Intriguing as these questions are of what precisely defines intelligence, they are inconsequential to the immediate, increasingly massive impact artificial intelligence, Homo sapiens' newest technology, is having reshaping society. In very important ways, this new technology is no different from many of the technologies of the past. While abstract thinking has been essential for the development of all technologies, their value is based on repetition, whether its continually turning a wheel, endlessly stamping the same pattern in a metal, or incessantly exchanging money, technological value has always largely been gained by repetition.
Modeling and automating society using information technologies, whether they’re considered intelligent or not, the bigger questions are how and what is being done. Industrial technology rapidly transformed human society without any political understanding, so too this new era of information tech forces even greater change at an ever quicker pace. Just as with industrialism, these are massively energy demanding technologies presenting ever greater demands on already damaged and stressed ecologies. Politics today, just as across the industrial era remains entirely reactionary to the implementation of the technologies themselves.

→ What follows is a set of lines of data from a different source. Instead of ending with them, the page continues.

Lemma base_signal x s a nd nd' r p pr sig : base x s -> bnodes s !! a = Some nd -> proc (slot_of nd r) = Some p -> (p, pr) ∈ allProcs s ->
  like (Some r) nd nd' -> proc (slot_of nd' r) = Some p -> running (slot_of nd' r) = true -> SDW (slot_of nd' r) = true ->
  (killSent (slot_of nd' r) = true <-> sig = SIGKILL \/ killSent (slot_of nd r) = true) ->
  sig = term_signal r \/ SDW (slot_of nd r) = true ->
  base x (touch a nd' (killed (pid pr) sig s) s).
Proof.
  intros B Hnd Hp Hpr A Hp' Hr' Hs' Hk Hsig. destruct (slot_proc _ _ _ _ _ _ B Hnd Hp) as (Hx & Hr & pr' & Hpr' & O).
  assert (pr' = pr) as -> by by eapply procs_unique. destruct O as (O1 & O2 & O3 & O4 & sigs & HL & Q1 & Q2 & Q3).
  assert (P : forall r', proc (slot_of nd' r') = proc (slot_of nd r')).
  { intros r'. destruct (decide (r' = r)) as [-> |]; [congruence |]. apply key_proc, (al_key _ _ _ A). congruence. }
  assert (K : forall b n r', bnodes s !! b = Some n -> (b <> a \/ r' <> r) ->
    slot_ok x b (name (hdr n)) r' (slot_of n r') (allProcs s) (live (watch (log (killed (pid pr) sig s))))).
  { intros b n r' Hb Hne. pose proof (b_slot _ _ B b n r' Hb) as S. unfold slot_ok in *. destruct (proc (slot_of n r')) as [p' |] eqn:Ep; [| done].
    destruct S as (S1 & S2 & pr' & S3 & (T1 & T2 & T3 & T4 & sigs' & T5 & T6)). split; [done |]. split; [done |]. exists pr'. split; [done |].
    repeat split; try done. exists sigs'. rewrite live_killed. rewrite decide_False; [done |]. intros Epid.
    destruct (pid_apart _ _ _ _ _ _ _ _ _ _ _ _ B Hb Hnd Ep Hp S3 Hpr Epid). naive_solver. }
  eapply (base_change x s _ _ a nd nd' B); try done.
  - apply A.
  - eapply node_ok_like, (b_nodes _ _ B a); [exact A | | done]. intros r'. destruct (decide (r' = r)) as [-> |]; [congruence |].
    apply key_running, (al_key _ _ _ A). congruence.
  - exact (proj2 (b_addr _ _ B)).
  - exact (b_procs _ _ B).
  - exact (b_out _ _ B).
  - exact (owner_kept _ _ _ _ _ B Hnd P).
  - intros r'. destruct (decide (r' = r)) as [-> |].
    + unfold slot_ok. rewrite Hp'. split; [done |]. split; [done |]. exists pr. split; [done |]. repeat split; try done.
      exists (sig :: sigs). change (live (viewed (touch a nd' (killed (pid pr) sig s) s))) with (live (watch (log (killed (pid pr) sig s)))).
      rewrite live_killed, decide_True, HL by done. split; [done |]. split; [by rewrite Hs' |]. split.
      * rewrite Hk, Q2, elem_of_cons. intuition congruence.
      * intros _. rewrite elem_of_cons. destruct Hsig as [-> | Hsd]; [by left | right; auto].
    + eapply slot_ok_key; [apply (al_key _ _ _ A); congruence |]. apply K; [done | by right].
  - intros b n r' Hne Hb. apply K; [done | by left].
  - intros q. change (live (viewed (touch a nd' (killed (pid pr) sig s) s))) with (live (watch (log (killed (pid pr) sig s)))).
    rewrite live_killed. case_decide; [subst; rewrite fmap_is_Some |]; apply (b_live _ _ B).
  - intros q. change (live (viewed (touch a nd' (killed (pid pr) sig s) s))) with (live (watch (log (killed (pid pr) sig s)))).
    change (children (os (touch a nd' (killed (pid pr) sig s) s))) with (children (os s)).
    rewrite live_killed, (b_kids _ _ B). case_decide; [subst; by rewrite fmap_is_Some | done].
  - exact (b_spawns _ _ B).
  - split; [| apply (b_prot _ _ B)]. exists (Pinfo (name (hdr nd)) (coreName_of r) sigs). split; [done |]. cbn. intros ->.
    apply Q1. destruct Hsig as [Hsig |]; [by destruct r | done].
Qed.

Innumerable bookstores have been lost in just a couple decades, replaced by Amazon's centralizing processors, all manipulating your thinking on which books to buy. Wandering bookstore aisles and randomly discovering a book you never new existed, yet might at the time be exactly what you were looking for, is lost. Something significant lost with it. Simultaneously, the once distributed inventories of small bookstores are now concentrated in massive warehouses, the distributed wealth of small business owners now concentrated in Mr. Bezos' pockets.

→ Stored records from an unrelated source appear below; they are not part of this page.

Lemma ez_setstat_ok x s a nd e (st : Z) : base x s -> sal s -> bnodes s !! a = Some nd -> ops nd = Ez e ->
  wp (ez_setstat a st) (fun _ s' => good x a (same_kind nd) s s' /\ (starts s' <= starts s + if (st =? BSTAT_NORMAL)%Z then 1 else 0)%nat) s.
Proof.
  intros B S Hnd He. assert (Same : good x a (same_kind nd) s s).
  { eapply good_mono; [by apply (good_refl types x a s nd) |]. intros n ->. apply (told_refl nd). }
  unfold ez_setstat. apply wp_bind, (wp_get_ez _ _ _ _ _ Hnd He). case_test; [apply wp_ret; split; [done | lia] |]. case_test; bool_hyps.
  - rewrite <- (ez_slot_of nd e) in * by done. pose proof (ez_has_slot _ _ He) as V. apply wp_bind. unfold wp at 1. cbn [FT_ApproxTime gets].
    apply wp_bind, (wp_upd _ _ _ _ _ Hnd). set (nd1 := on_slot R_main _ nd). assert (A1 : alike nd nd1) by by apply slot_lastStart.
    assert (B1 : base x (touch a nd1 (os s) s)) by by eapply base_alike. assert (V1 : has_slot nd1 R_main) by (unfold has_slot, nd1, on_slot; cbn; by rewrite He).
    assert (S1 : sal (touch a nd1 (os s) s)) by (eapply sal_alike; [done.. | apply needs_on_slot]).
    assert (K1 : key (slot_of nd1 R_main) = key (slot_of nd R_main)) by by apply (al_key _ _ _ A1).
    assert (N1 : needs nd1 = needs nd) by apply needs_on_slot. assert (H1 : hdr nd1 = hdr nd) by done. clearbody nd1.
    pose proof (b_nodes _ _ _ B a nd Hnd) as Nd. assert (Hc : cmd_of nd R_main = Some (command e)) by (unfold cmd_of; by rewrite He).
    pose proof (b_slot _ _ _ B _ _ R_main Hnd) as Sl. unfold slot_ok in Sl. destruct (proc (slot_of nd R_main)) eqn:Hp; [destruct Sl; congruence |].
    assert (E1 : slot_ok x a (name (hdr nd)) R_main (slot_of nd1 R_main) (allProcs s) (live (viewed s))) by (eapply slot_ok_key; [exact K1 | by apply (b_slot _ _ _ B)]).
    apply wp_bind. eapply wp_mono; [apply (NewProc_ok _ _ _ _ _ _ _ B1 (touch_get _ _ _ _)); by apply (n_cmds _ _ Nd R_main) |]. cbn beta.
    intros [tp |] s2 (nd2 & Q & E).
    + destruct E as (q & l & -> & El & Hq & ->). set (nd3 := on_slot R_main (set_running (nextAddr s)) nd2).
      assert (V2 : has_slot nd2 R_main) by (unfold has_slot; rewrite (proj1 Q); exact V1). assert (L : like (Some R_main) nd nd3).
      { eapply like_trans; [by apply like_weaken, A1 |]. eapply like_trans; [by apply quiet_like |]. by apply like_on_slot. }
      assert (Hh : hd_same (hdr nd) (hdr nd3)) by (rewrite <- H1; exact (proj2 Q)).
      assert (Bg : begun R_main nd nd3) by (split; [done |]; split; [done |]; split; [unfold nd3; by rewrite needs_on_slot, (quiet_needs _ _ Q), N1 | congruence]).
      assert (M : may_start nd R_main) by (split; [by eexists | by apply (ez_salv _ e)]).
      assert (Es : slot_of nd3 R_main = set_running (nextAddr s) (slot_of nd1 R_main)) by (unfold nd3; rewrite slot_of_on_slot, decide_True by done; by rewrite (quiet_slot _ _ _ Q)).
      unfold key in K1. injection K1 as _ _ K1 K2. destruct Sl as (_ & Sl1 & Sl2).
      apply wp_bind, (wp_upd _ _ _ _ nd2); [apply lookup_insert_eq |]. apply wp_ret.
      assert (Eq : touch a nd3 (os (spawned a nd2 (name (hdr nd1)) None (command e) q l (touch a nd1 (os s) s)))
        (spawned a nd2 (name (hdr nd1)) None (command e) q l (touch a nd1 (os s) s)) = spawned a nd3 (name (hdr nd)) (coreName_of R_main) (command e) q l s).
      { unfold touch, spawned, with_os, with_bnodes. cbn. by rewrite (al_name _ _ _ A1), !insert_insert_eq. }
      change (nextAddr (touch a nd1 (os s) s)) with (nextAddr s). fold nd3. rewrite Eq. split; [split; [| split; [| split]] |].
      * eapply base_spawn; try done; [by rewrite Es | by rewrite Es | by rewrite Es; cbn; rewrite K1 | by rewrite Es; cbn; rewrite K2 | by eapply node_ok_begun].
      * eapply sal_spawn; try done; [apply Bg | by apply (n_type _ _ Nd)].
      * by eapply kept_spawned.
      * exists nd3. split; [apply lookup_insert_eq | by eapply same_kind_like].
      * rewrite (proj2 (Z.eqb_eq st BSTAT_NORMAL)) by done. rewrite starts_spawned. lia.
    + destruct E as (l & -> & El). apply wp_ret. rewrite touch_touch. split; [| unfold starts; cbn; lia].
      eapply good_mono; [eapply (good_unstarted types x s a nd nd2 l); [done.. | | | exact El] |].
      * eapply like_trans; [exact A1 | by apply quiet_like].
      * by rewrite (quiet_needs _ _ Q), N1.
      * intros n ->. eapply same_kind_like; [| rewrite <- H1; exact (proj2 Q)]. eapply like_trans; [exact A1 | by apply (quiet_like None)].
  - case_test; bool_hyps; [| apply wp_ret; split; [done | lia]].
    rewrite (proj2 (Z.eqb_neq st BSTAT_NORMAL)) by (subst; done).
    assert (Hrun : running (ez_slot e) = true) by done.
    pose proof (ez_signal x s a nd e SIGTERM set_SDW SDTIME B S Hnd He Hrun set_SDW_marks eq_refl (set_SDW_kill R_main _) (or_introl eq_refl)) as W.
    assert (Eq : (bnode_StopProc (proc (ez_slot e)) SIGTERM ;; upd a (on_slot R_main set_SDW) ;; bnode_SetTimeout a SDTIME ;; ret 0) s
      = ((bnode_StopProc (proc (ez_slot e)) SIGTERM ;; upd a (on_slot R_main set_SDW) ;; bnode_SetTimeout a SDTIME) ;; ret 0) s).
    { unfold mbind_. destruct (bnode_StopProc _ _ s) as [[? s1] |]; [| done]. destruct (upd _ _ s1) as [[? s2] |]; [| done]. by destruct (bnode_SetTimeout _ _ s2) as [[? s3] |]. }
    unfold wp at 1. rewrite Eq. clear Eq. fold (wp (mbind_ (bnode_StopProc (proc (ez_slot e)) SIGTERM ;; upd a (on_slot R_main set_SDW) ;; bnode_SetTimeout a SDTIME) (fun _ => ret 0))
      (fun _ s' => good x a (same_kind nd) s s' /\ (starts s' <= starts s + 0)%nat) s).
    apply wp_bind. eapply wp_mono; [exact W |]. cbn beta. intros _ s' [G E]. apply wp_ret. split; [| lia].
    eapply good_mono; [exact G |]. intros n (M & _). apply (marked_told _ _ _ M).
Qed.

The technology historian Marshall McLuhan discerned over a half-century ago information technologies were creating the most extraordinary information storage and retrieval systems ever developed – electronic libraries. However, how these systems are designed and controlled, will just as the libraries and bookstores of the past, help define the greater society. Our political understanding of this and our ability to intelligently design these systems remains almost zero. A certain sense of the archaic overwhelms you in the contemporarily designed Biblioteca Vasconcelos, you're really glad it's there.